## Prompt
Search the records below for the string "accepted", and report each line that contains it.

[[ Record set, beginning ]]

(* ===== verification/Double.v ===== *)
(** * Doubles and their text

    IEEE-754 binary64 numbers ([SpecFloat] at precision 53, emax 1024), the C
    library's strtod on the inputs of the "C" locale, and the helpers of
    src/src/lib/common/string.cpp and common/globals.cpp that read doubles:
    str2double, atoF, string2coords, orderCoordsForBox. *)

From Stdlib Require Export SpecFloat.
From S2P Require Import Prelude Strings.

Open Scope Z_scope.

(** ** The type double *)

Abbreviation double := spec_float.

Definition double_of_Z (z : Z) : double := binary_normalize 53 1024 z 0 false.

Definition dlt (a b : double) : bool := SFltb a b.
Definition dgt (a b : double) : bool := SFltb b a.
Definition deq (a b : double) : bool := SFeqb a b.

Definition is_nan (a : double) : bool := match a with S754_nan => true | _ => false end.
Definition is_inf (a : double) : bool := match a with S754_infinity _ => true | _ => false end.

(** ** Correctly rounded conversions *)

(** (-1)^neg * m * 10^e10 * 2^e2, rounded to nearest, ties to even. *)
Definition round_scaled (neg : bool) (m : Z) (e10 e2 : Z) : double :=
  match m with
  | Zpos _ =>
      if 0 <=? e10 then
        binary_normalize 53 1024 (if neg then - (m * 10 ^ e10) else m * 10 ^ e10) e2 neg
      else
        let '(q, e, l) := SFdiv_core_binary 53 1024 m e2 (10 ^ (- e10)) 0 in
        binary_round_aux 53 1024 neg q e l
  | _ => S754_zero neg
  end.

(** A result below the normal range that is not the exact value. *)
Definition underflows (m e10 e2 : Z) (d : double) : bool :=
  let exact mant ex :=
    (* mant * 2^ex = m * 10^e10 * 2^e2, with all exponents made non-negative *)
    let k := Z.max (- ex) (Z.max (- e2) 0) in
    let n := Z.max (- e10) 0 in
    mant * 2 ^ (ex + k) * 10 ^ n =? m * 10 ^ (e10 + n) * 2 ^ (e2 + k) in
  match d with
  | S754_zero _ => negb (m =? 0)
  | S754_finite _ mant ex =>
      (Zpos (digits2_pos mant) + ex <=? -1022) && negb (exact (Zpos mant) ex)
  | _ => false
  end.

(** ** strtod *)

Definition hex_val (c : ascii) : Z :=
  if isdigit c then digit_val c else Z.of_N (code (tolower c)) - 87.

Fixpoint hexs_val (acc : Z) (s : string) : Z :=
  match s with "" => acc | String c r => hexs_val (acc * 16 + hex_val c) r end.

Definition skip_char_ci (c : ascii) (s : string) : option string :=
  match s with
  | String d r => if tolower d =c c then Some r else None
  | "" => None
  end.

Fixpoint skip_word_ci (w s : string) : option string :=
  match w with
  | "" => Some s
  | String c w' => match skip_char_ci c s with Some r => skip_word_ci w' r | None => None end
  end.

(** Digits, a '.', digits: the digits before, the digits after, what follows. *)
Definition scan_mantissa (p : ascii -> bool) (s : string) : string * string * string :=
  let '(ip, r) := str_span p s in
  match r with
  | String c r' =>
      if c =c "."%char then
        let '(fp, r'') := str_span p r' in
        if (ip =s "") && (fp =s "") then ("", "", s) else (ip, fp, r'')
      else (ip, "", r)
  | "" => (ip, "", "")
  end.

(** An exponent introduced by [mark], or nothing: its value and what follows. *)
Definition scan_exponent (mark : ascii) (s : string) : Z * string :=
  match skip_char_ci mark s with
  | None => (0, s)
  | Some r =>
      let '(neg, r) :=
        match r with
        | String c r' => if c =c "-"%char then (true, r') else if c =c "+"%char then (false, r') else (false, r)
        | "" => (false, "")
        end in
      let '(ds, r') := str_span isdigit r in
      if ds =s "" then (0, s)
      else ((if neg then - digits_val 0 ds else digits_val 0 ds), r')
  end.

Definition scan_nan_tail (s : string) : string :=
  match s with
  | String c r =>
      if c =c "("%char then
        let '(_, r') := str_span (fun c => isalnum c || (c =c "_"%char)) r in
        match r' with
        | String d r'' => if d =c ")"%char then r'' else s
        | "" => s
        end
      else s
  | "" => ""
  end.

(** The value, whether errno is set to ERANGE, and the text after the number. *)
Definition finish_scaled (neg : bool) (m e10 e2 : Z) (rest : string) : double * bool * string :=
  let d := round_scaled neg m e10 e2 in (d, is_inf d || underflows m e10 e2 d, rest).

Definition strtod_number (neg : bool) (s : string) : option (double * bool * string) :=
  let decimal :=
    let '(ip, fp, r) := scan_mantissa isdigit s in
    if (ip =s "") && (fp =s "") then None
    else
      let '(e, r') := scan_exponent "e" r in
      Some (finish_scaled neg (digits_val 0 (ip +:+ fp))
              (e - Z.of_nat (String.length fp)) 0 r') in
  match skip_word_ci "0x" s with
  | Some h =>
      let '(ip, fp, r) := scan_mantissa isxdigit h in
      if (ip =s "") && (fp =s "") then decimal
      else
        let '(e, r') := scan_exponent "p" r in
        Some (finish_scaled neg (hexs_val 0 (ip +:+ fp)) 0
                (e - 4 * Z.of_nat (String.length fp)) r')
  | None => decimal
  end.

Definition strtod (s : string) : double * bool * string :=
  let t := str_drop_while isspace s in
  let '(neg, t) :=
    match t with
    | String c r => if c =c "-"%char then (true, r) else if c =c "+"%char then (false, r) else (false, t)
    | "" => (false, "")
    end in
  match skip_word_ci "infinity" t, skip_word_ci "inf" t, skip_word_ci "nan" t with
  | Some r, _, _ => (S754_infinity neg, false, r)
  | None, Some r, _ => (S754_infinity neg, false, r)
  | None, None, Some r => (S754_nan, false, scan_nan_tail r)
  | None, None, None =>
      match strtod_number neg t with
      | Some res => res
      | None => (S754_zero false, false, s)  (* no conversion: the rest is the input *)
      end
  end.

Definition atof (s : string) : double := (strtod s).1.1.

(** ** str2double *)

(** The double stored in [*dP], when the function returns true. *)
Definition str2double (s : string) : option double :=
  let '(d, erange, rest) := strtod s in
  if (erange : bool) then None
  else if str_drop_while isspace rest =s "" then Some d else None.

(** ** atoF *)

Fixpoint count_dots (s : string) : nat * bool :=  (* dots, some dot is the last character *)
  match s with
  | "" => (O, false)
  | String c r =>
      let '(n, l) := count_dots r in
      if c =c "."%char then (S n, (r =s "") || l) else (n, l)
  end.

Definition atoF (s : string) : double * string :=
  let zero := S754_zero false in
  match s with
  | "" => (zero, "empty string")
  | String c r =>
      let signed := (c =c "-"%char) || (c =c "+"%char) in
      let cP := if signed then r else s in
      let bad_sign :=
        signed && match r with
                  | String d _ => negb (isdigit d) && negb (d =c "."%char)
                  | "" => true
                  end in
      if bad_sign then (zero, "non-digit after unary minus/plus")
      else
        let '(noOf, lastDot) := count_dots cP in
        if (lastDot : bool) then (zero, "last character in a double cannot be a dot")
        else if (1 <? noOf)%nat then (zero, "more than one dot")
        else if negb (str_all (fun c => (c =c "."%char) || isdigit c) cP)
        then (zero, "invalid characters in string to convert")
        else (atof s, "")
  end.

(** ** string2coords *)

(** The buffer [initial] as it reads after the in-place edits: the leading blanks
    and the latitude text without its trailing blanks. *)
Definition coords_initial (s : string) (number1 : string) : string :=
  (str_span is_ws s).1 +:+ str_rstrip is_ws number1.

Definition string2coords (s : string) : option (double * double) * list string :=
  let s := c_str s in
  match find_char "," (wsStrip s) with
  | None => (None, [])
  | Some (before, after) =>
      let number1 := wsStrip before in
      let number2 := wsStrip after in
      let initial := coords_initial s before in
      let bad what := "bad " +:+ what +:+ " value in coordinate string '" +:+ initial +:+ "'" in
      match str2double number1 with
      | Some newLatitude =>
          if dgt newLatitude (double_of_Z 90) || dlt newLatitude (double_of_Z (-90))
          then (None, [bad "latitude"])
          else
            match str2double number2 with
            | Some newLongitude =>
                if dgt newLongitude (double_of_Z 180) || dlt newLongitude (double_of_Z (-180))
                then (None, [bad "longitude"])
                else (Some (newLatitude, newLongitude), [])
            | None => (None, [bad "longitude"])
            end
      | None => (None, [bad "latitude"])
      end
  end.

(** ** orderCoordsForBox *)

Record Box := mkBox { minLat : double; maxLat : double; minLon : double; maxLon : double }.

Definition orderCoordsForBox (lat1 lat2 lon1 lon2 : double) : option Box :=
  if deq lat1 lat2 || deq lon1 lon2 then None
  else Some (mkBox (if dlt lat1 lat2 then lat1 else lat2)
                   (if dgt lat1 lat2 then lat1 else lat2)
                   (if dlt lon1 lon2 then lon1 else lon2)
                   (if dgt lon1 lon2 then lon1 else lon2)).

(** ** Checks of the number reader on concrete texts *)

Example strtod_half : strtod " -0.5e0rest" = (S754_finite true 4503599627370496 (-53), false, "rest").
Proof. vm_compute. reflexivity. Qed.
Example strtod_tenth : (strtod "0.1").1.1 = S754_finite false 7205759403792794 (-56).
Proof. vm_compute. reflexivity. Qed.
Example strtod_hex : strtod "0x1.8p1;" = (double_of_Z 3, false, ";").
Proof. vm_compute. reflexivity. Qed.
Example strtod_huge : str2double "1e400" = None.
Proof. vm_compute. reflexivity. Qed.
Example strtod_tiny : str2double "1e-400" = None.
Proof. vm_compute. reflexivity. Qed.
Example strtod_dot : strtod ".x" = (S754_zero false, false, ".x").
Proof. vm_compute. reflexivity. Qed.

(** ** Lemmas on the order of doubles *)

Lemma SFcompare_opp a b : SFcompare a b = CompOpp <$> SFcompare b a.
Proof.
  destruct a as [sa|sa| |sa ma ea], b as [sb|sb| |sb mb eb]; try done;
    try destruct sa; try destruct sb; try done; cbn;
    rewrite (Z.compare_antisym eb ea); destruct (eb ?= ea); cbn; try done; f_equal;
    change (Pos.compare_cont Eq) with Pos.compare; rewrite (Pos.compare_antisym mb ma);
    by destruct (Pos.compare mb ma).
Qed.

Lemma SFcompare_not_nan a b : is_nan a = false -> is_nan b = false ->
  exists c, SFcompare a b = Some c.
Proof.
  destruct a as [| | |], b as [| | |]; cbn; try done; intros _ _; eauto;
    repeat case_match; eauto.
Qed.

Lemma dgt_false a b : is_nan a = false -> is_nan b = false ->
  dgt a b = false -> SFleb a b = true.
Proof.
  intros Ha Hb. unfold dgt, SFltb, SFleb. rewrite (SFcompare_opp a b).
  destruct (SFcompare_not_nan b a Hb Ha) as [[] ->]; done.
Qed.

Lemma dlt_false a b : is_nan a = false -> is_nan b = false ->
  dlt a b = false -> SFleb b a = true.
Proof. intros Ha Hb. apply (dgt_false b a Hb Ha). Qed.

Lemma deq_false_lt a b : is_nan a = false -> is_nan b = false -> deq a b = false ->
  (dlt a b = true /\ dgt a b = false) \/ (dlt a b = false /\ dgt a b = true /\ dlt b a = true).
Proof.
  intros Ha Hb. unfold deq, dlt, dgt, SFeqb, SFltb. rewrite (SFcompare_opp b a).
  destruct (SFcompare_not_nan a b Ha Hb) as [[] ->]; cbn; auto; done.
Qed.

(** [-bound <= d <= bound], or [d] is not a number. *)
Definition in_band (bound : Z) (d : double) : bool :=
  is_nan d || (SFleb (double_of_Z (- bound)) d && SFleb d (double_of_Z bound)).

Lemma band_checked bound d : is_nan (double_of_Z bound) = false ->
  is_nan (double_of_Z (- bound)) = false ->
  dgt d (double_of_Z bound) || dlt d (double_of_Z (- bound)) = false -> in_band bound d = true.
Proof.
  intros H1 H2 H. apply orb_false_iff in H as [Hg Hl]. unfold in_band.
  destruct (is_nan d) eqn:Hd; [done|].
  by rewrite (dlt_false _ _ Hd H2 Hl), (dgt_false _ _ Hd H1 Hg).
Qed.

Lemma string2coords_checked s :
  match string2coords s with
  | (Some (lat, lon), events) =>
      in_band 90 lat = true /\ in_band 180 lon = true /\ events = []
  | (None, events) =>
      (length events <= 1)%nat /\
      (events = [] <-> find_char "," (wsStrip (c_str s)) = None)
  end.
Proof.
  unfold string2coords.
  destruct (find_char "," (wsStrip (c_str s))) as [[before after]|]; [|by split; [cbn; lia|]].
  destruct (str2double (wsStrip before)) as [lat|]; [|by split; [cbn; lia|]].
  destruct (dgt lat _ || dlt lat _) eqn:Hlat; [by split; [cbn; lia|]|].
  destruct (str2double (wsStrip after)) as [lon|]; [|by split; [cbn; lia|]].
  destruct (dgt lon _ || dlt lon _) eqn:Hlon; [by split; [cbn; lia|]|].
  split_and!; [by apply band_checked..|done].
Qed.

(** A coordinate pair accepted by string2coords has its latitude in [-90, 90]
    and its longitude in [-180, 180], the one exception being the texts strtod reads
    as NaN, which pass both checks; an accepted pair raises no bad-input event and a
    pair refused for its range raises exactly one. *)
Theorem string2coords_range s :
  match string2coords s with
  | (Some (lat, lon), events) =>
      in_band 90 lat = true /\ in_band 180 lon = true /\ events = []
  | (None, events) =>
      (length events <= 1)%nat /\
      (events = [] <-> find_char "," (wsStrip (c_str s)) = None)
  end.
Proof. apply string2coords_checked. Qed.

(** The blank texts count as the number zero: no conversion is not checked for. *)
Lemma strtod_blank s : str_all isspace s = true -> strtod s = (S754_zero false, false, s).
Proof.
  intros Hs. unfold strtod.
  assert (str_drop_while isspace s = "") as ->; [|done].
  induction s as [|c s IH]; [done|]. rewrite str_all_cons, andb_true_iff in Hs.
  destruct Hs as [Hc Hs]. rewrite str_drop_while_cons, Hc. auto.
Qed.

(** str2double accepts every blank text, the empty one included, as 0.0, although
    its contract asks that a conversion has been performed; through string2coords the
    text "," is the valid coordinate pair (0, 0), and "nan,nan" is accepted too. *)
Theorem str2double_blank s :
  (str_all isspace s = true -> str2double s = Some (S754_zero false)) /\
  string2coords "," = (Some (S754_zero false, S754_zero false), []) /\
  string2coords "nan,nan" = (Some (S754_nan, S754_nan), []).
Proof.
  split; [|split; vm_compute; reflexivity].
  intros Hs. unfold str2double. rewrite strtod_blank by done.
  pose proof (strtod_blank s Hs) as Hb. unfold strtod in Hb.
  assert (str_drop_while isspace s = "") as ->; [|done].
  clear Hb. induction s as [|c s IH]; [done|]. rewrite str_all_cons, andb_true_iff in Hs.
  destruct Hs as [Hc Hs]. rewrite str_drop_while_cons, Hc. auto.
Qed.

Lemma str2double_blank_witness :
  str_all isspace "  " = true /\ str2double "  " = Some (S754_zero false).
Proof. split; [reflexivity|]. apply (proj1 (str2double_blank "  ")). reflexivity. Defined.

(** orderCoordsForBox refuses exactly the degenerate boxes; on numbers its
    minima do not exceed its maxima and each corner is one of the two inputs. *)
Theorem orderCoordsForBox_ordered lat1 lat2 lon1 lon2 :
  is_nan lat1 = false -> is_nan lat2 = false -> is_nan lon1 = false -> is_nan lon2 = false ->
  match orderCoordsForBox lat1 lat2 lon1 lon2 with
  | None => deq lat1 lat2 = true \/ deq lon1 lon2 = true
  | Some b => dlt (minLat b) (maxLat b) = true /\ dlt (minLon b) (maxLon b) = true /\
      ((minLat b, maxLat b) = (lat1, lat2) \/ (minLat b, maxLat b) = (lat2, lat1)) /\
      ((minLon b, maxLon b) = (lon1, lon2) \/ (minLon b, maxLon b) = (lon2, lon1))
  end.
Proof.
  intros H1 H2 H3 H4. unfold orderCoordsForBox. destruct (deq lat1 lat2) eqn:Ha; [by left|].
  destruct (deq lon1 lon2) eqn:Ho; [by right|]. cbn [orb minLat maxLat minLon maxLon].
  destruct (deq_false_lt lat1 lat2 H1 H2 Ha) as [[Hk ->]|(-> & -> & ?)],
    (deq_false_lt lon1 lon2 H3 H4 Ho) as [[Hl ->]|(-> & -> & ?)]; rewrite ?Hk, ?Hl; split_and!; auto.
Qed.

Lemma orderCoordsForBox_ordered_witness :
  exists b, orderCoordsForBox (double_of_Z 3) (double_of_Z 1) (double_of_Z 2) (double_of_Z 5) = Some b
    /\ dlt (minLat b) (maxLat b) = true.
Proof.
  eexists. split; [vm_compute; reflexivity|].
  apply (orderCoordsForBox_ordered (double_of_Z 3) (double_of_Z 1) (double_of_Z 2) (double_of_Z 5));
    vm_compute; reflexivity.
Defined.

[[ Record set, end ]]

## Answer to the exercise
(** A coordinate pair accepted by string2coords has its latitude in [-90, 90]
    as NaN, which pass both checks; an accepted pair raises no bad-input event and a
    text "," is the valid coordinate pair (0, 0), and "nan,nan" is accepted too. *)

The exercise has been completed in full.